Dataset excerpts below:

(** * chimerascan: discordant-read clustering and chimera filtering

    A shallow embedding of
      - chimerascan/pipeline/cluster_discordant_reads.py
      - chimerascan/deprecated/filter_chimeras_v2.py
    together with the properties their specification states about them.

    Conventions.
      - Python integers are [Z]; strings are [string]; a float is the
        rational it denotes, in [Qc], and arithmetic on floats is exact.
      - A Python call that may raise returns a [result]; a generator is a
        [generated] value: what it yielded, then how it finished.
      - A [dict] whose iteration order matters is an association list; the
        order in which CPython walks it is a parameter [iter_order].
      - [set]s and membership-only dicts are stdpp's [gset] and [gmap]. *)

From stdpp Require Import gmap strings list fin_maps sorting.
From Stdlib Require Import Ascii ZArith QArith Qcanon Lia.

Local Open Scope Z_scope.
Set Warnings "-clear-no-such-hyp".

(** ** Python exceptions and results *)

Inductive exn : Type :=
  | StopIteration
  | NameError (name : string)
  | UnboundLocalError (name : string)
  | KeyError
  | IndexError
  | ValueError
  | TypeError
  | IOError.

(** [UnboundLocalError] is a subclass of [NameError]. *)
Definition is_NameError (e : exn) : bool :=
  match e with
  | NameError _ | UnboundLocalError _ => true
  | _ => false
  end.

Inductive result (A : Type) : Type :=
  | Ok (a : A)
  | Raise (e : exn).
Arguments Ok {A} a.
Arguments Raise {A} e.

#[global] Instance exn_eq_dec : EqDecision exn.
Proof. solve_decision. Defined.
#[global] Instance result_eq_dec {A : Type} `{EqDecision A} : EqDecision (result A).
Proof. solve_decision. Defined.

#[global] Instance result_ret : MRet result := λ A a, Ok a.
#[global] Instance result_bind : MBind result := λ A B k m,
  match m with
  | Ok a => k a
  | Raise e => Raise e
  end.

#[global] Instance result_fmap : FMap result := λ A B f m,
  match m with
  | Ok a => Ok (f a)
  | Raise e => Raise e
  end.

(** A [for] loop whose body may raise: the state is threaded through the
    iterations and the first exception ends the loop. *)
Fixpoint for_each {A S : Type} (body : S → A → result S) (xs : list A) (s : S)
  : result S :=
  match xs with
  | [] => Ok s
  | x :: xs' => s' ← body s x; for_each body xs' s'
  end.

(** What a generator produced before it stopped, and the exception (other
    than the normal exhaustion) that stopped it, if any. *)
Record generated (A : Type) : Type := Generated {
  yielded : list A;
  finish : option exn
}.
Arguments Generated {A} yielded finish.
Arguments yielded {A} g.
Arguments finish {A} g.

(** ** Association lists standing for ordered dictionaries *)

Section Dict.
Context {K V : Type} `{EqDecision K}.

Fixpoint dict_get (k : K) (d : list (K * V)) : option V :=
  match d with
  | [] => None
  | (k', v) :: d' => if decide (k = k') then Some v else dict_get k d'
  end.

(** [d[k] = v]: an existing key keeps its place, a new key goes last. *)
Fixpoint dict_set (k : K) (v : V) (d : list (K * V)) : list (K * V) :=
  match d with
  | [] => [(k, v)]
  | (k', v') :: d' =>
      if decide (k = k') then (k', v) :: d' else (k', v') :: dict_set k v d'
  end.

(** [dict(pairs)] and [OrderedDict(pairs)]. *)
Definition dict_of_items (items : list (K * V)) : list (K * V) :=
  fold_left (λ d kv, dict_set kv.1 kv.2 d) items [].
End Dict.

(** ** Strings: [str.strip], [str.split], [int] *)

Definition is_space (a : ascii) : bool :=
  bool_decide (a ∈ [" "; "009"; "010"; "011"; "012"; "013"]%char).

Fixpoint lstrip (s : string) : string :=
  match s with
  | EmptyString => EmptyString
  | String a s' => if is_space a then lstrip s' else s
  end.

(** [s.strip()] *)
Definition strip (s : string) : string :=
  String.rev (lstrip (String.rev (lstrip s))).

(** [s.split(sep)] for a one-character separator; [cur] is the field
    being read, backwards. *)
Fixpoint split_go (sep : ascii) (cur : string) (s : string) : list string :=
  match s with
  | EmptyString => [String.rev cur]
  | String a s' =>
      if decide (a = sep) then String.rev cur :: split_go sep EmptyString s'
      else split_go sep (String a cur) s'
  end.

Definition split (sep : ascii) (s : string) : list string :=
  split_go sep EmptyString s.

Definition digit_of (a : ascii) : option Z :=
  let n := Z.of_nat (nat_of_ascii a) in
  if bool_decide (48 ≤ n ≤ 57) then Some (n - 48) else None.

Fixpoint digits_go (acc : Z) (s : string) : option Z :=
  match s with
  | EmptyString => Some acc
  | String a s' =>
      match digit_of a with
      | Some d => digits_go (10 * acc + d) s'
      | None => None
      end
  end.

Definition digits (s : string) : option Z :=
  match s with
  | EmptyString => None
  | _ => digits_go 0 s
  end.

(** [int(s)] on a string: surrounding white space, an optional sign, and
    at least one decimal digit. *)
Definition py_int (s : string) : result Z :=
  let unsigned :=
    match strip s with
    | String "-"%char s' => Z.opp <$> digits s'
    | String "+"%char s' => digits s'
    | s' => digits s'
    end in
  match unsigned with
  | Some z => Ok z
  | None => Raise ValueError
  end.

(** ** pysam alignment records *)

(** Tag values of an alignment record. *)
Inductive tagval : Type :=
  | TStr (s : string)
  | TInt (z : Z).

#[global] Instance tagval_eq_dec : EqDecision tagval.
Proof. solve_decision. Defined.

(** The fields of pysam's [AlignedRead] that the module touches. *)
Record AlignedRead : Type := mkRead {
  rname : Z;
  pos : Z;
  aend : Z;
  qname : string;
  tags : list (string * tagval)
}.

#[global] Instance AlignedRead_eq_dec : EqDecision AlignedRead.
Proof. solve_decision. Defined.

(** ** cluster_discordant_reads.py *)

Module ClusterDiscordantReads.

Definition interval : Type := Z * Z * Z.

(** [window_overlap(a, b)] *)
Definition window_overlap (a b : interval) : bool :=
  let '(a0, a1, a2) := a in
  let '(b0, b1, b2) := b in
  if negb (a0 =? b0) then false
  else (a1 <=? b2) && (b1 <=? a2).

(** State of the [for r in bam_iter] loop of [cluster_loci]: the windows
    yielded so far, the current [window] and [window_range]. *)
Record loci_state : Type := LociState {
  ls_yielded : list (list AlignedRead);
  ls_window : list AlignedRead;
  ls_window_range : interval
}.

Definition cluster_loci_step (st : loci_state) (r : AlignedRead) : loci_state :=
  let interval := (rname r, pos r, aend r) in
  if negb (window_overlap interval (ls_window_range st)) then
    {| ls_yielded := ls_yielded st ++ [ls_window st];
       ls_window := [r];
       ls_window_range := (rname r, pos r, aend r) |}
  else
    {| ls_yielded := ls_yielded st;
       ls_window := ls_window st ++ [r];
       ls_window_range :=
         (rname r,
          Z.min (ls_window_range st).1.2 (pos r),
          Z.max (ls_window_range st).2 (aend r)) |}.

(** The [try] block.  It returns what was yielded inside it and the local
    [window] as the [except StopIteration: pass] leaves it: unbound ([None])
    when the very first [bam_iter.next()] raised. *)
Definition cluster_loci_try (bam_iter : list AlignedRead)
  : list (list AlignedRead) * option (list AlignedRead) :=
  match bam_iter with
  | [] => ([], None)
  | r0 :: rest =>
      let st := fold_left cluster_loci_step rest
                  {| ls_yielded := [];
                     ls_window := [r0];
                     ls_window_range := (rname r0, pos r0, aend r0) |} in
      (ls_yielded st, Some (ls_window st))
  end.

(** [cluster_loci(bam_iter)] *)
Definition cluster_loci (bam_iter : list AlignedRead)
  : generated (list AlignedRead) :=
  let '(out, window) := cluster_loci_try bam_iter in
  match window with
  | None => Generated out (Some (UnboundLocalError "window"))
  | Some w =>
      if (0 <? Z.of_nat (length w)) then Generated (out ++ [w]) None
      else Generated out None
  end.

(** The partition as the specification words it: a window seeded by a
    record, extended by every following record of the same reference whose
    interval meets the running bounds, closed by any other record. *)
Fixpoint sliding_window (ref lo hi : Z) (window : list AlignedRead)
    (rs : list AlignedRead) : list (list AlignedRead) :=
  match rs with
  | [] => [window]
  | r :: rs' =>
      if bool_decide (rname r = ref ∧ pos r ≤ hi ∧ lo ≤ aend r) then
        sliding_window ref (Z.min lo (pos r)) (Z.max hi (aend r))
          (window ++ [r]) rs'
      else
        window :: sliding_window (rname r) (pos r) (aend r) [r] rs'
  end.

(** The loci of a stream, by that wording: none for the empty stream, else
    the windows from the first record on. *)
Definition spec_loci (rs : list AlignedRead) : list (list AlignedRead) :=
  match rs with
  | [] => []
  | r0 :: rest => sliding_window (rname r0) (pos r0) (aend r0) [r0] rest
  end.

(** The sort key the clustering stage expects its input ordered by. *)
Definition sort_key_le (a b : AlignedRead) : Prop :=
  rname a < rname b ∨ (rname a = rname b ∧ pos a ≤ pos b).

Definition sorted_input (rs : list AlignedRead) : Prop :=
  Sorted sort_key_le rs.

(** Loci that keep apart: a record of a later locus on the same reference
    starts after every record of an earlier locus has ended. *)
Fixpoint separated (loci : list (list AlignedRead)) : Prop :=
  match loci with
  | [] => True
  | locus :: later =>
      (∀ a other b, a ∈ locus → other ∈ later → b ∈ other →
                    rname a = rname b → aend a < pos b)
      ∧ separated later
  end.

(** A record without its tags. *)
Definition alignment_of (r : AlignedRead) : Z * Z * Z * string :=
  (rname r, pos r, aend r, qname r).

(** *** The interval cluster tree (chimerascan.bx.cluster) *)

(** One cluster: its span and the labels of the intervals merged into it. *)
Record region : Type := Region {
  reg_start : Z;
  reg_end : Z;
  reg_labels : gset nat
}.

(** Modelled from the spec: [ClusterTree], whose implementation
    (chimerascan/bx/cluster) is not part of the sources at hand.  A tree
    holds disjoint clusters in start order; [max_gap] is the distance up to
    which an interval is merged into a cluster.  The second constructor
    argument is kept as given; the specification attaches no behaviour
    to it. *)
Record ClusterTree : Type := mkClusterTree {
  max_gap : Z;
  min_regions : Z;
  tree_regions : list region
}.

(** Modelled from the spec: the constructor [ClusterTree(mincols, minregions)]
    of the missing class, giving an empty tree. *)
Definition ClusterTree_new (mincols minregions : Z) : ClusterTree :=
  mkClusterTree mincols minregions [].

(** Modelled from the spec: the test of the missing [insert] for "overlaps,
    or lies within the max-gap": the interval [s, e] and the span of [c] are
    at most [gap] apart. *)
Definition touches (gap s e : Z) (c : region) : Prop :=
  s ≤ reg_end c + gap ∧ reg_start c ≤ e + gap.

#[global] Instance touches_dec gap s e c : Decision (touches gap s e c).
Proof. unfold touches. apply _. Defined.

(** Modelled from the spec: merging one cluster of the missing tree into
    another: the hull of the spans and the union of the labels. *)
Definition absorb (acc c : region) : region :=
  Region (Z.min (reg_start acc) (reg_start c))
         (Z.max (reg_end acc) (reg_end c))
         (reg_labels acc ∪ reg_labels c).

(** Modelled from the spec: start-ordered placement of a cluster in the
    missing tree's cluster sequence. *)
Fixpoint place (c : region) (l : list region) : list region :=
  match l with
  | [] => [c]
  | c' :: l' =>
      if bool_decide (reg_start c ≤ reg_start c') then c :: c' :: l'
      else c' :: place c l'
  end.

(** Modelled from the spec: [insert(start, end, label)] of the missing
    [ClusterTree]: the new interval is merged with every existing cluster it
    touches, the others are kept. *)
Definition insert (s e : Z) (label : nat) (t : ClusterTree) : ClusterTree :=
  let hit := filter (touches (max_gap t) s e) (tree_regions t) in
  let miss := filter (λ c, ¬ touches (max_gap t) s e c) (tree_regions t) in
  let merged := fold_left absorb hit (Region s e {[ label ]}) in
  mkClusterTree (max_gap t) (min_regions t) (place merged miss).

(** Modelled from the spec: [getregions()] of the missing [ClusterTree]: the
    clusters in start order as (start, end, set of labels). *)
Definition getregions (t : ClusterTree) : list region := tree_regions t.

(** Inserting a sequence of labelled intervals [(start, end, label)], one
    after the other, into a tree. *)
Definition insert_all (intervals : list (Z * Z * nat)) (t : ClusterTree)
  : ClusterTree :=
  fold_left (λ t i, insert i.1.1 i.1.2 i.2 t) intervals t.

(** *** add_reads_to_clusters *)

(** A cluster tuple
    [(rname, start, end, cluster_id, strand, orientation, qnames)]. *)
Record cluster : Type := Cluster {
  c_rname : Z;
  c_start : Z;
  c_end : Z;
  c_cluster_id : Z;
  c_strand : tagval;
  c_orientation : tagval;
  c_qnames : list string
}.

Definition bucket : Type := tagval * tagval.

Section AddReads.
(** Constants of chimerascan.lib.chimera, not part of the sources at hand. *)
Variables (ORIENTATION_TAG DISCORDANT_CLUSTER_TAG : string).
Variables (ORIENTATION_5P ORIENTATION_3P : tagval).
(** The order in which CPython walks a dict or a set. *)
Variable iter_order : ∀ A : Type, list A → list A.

End of Dataset excerpts.

Work instruction: Please return the lines above that run from the line containing "Definition window_overlap (a" to the line containing "when the very", inclusive, exactly and with no other lines.

The answer:
Definition window_overlap (a b : interval) : bool :=
  let '(a0, a1, a2) := a in
  let '(b0, b1, b2) := b in
  if negb (a0 =? b0) then false
  else (a1 <=? b2) && (b1 <=? a2).

(** State of the [for r in bam_iter] loop of [cluster_loci]: the windows
    yielded so far, the current [window] and [window_range]. *)
Record loci_state : Type := LociState {
  ls_yielded : list (list AlignedRead);
  ls_window : list AlignedRead;
  ls_window_range : interval
}.

Definition cluster_loci_step (st : loci_state) (r : AlignedRead) : loci_state :=
  let interval := (rname r, pos r, aend r) in
  if negb (window_overlap interval (ls_window_range st)) then
    {| ls_yielded := ls_yielded st ++ [ls_window st];
       ls_window := [r];
       ls_window_range := (rname r, pos r, aend r) |}
  else
    {| ls_yielded := ls_yielded st;
       ls_window := ls_window st ++ [r];
       ls_window_range :=
         (rname r,
          Z.min (ls_window_range st).1.2 (pos r),
          Z.max (ls_window_range st).2 (aend r)) |}.

(** The [try] block.  It returns what was yielded inside it and the local
    [window] as the [except StopIteration: pass] leaves it: unbound ([None])
    when the very first [bam_iter.next()] raised. *)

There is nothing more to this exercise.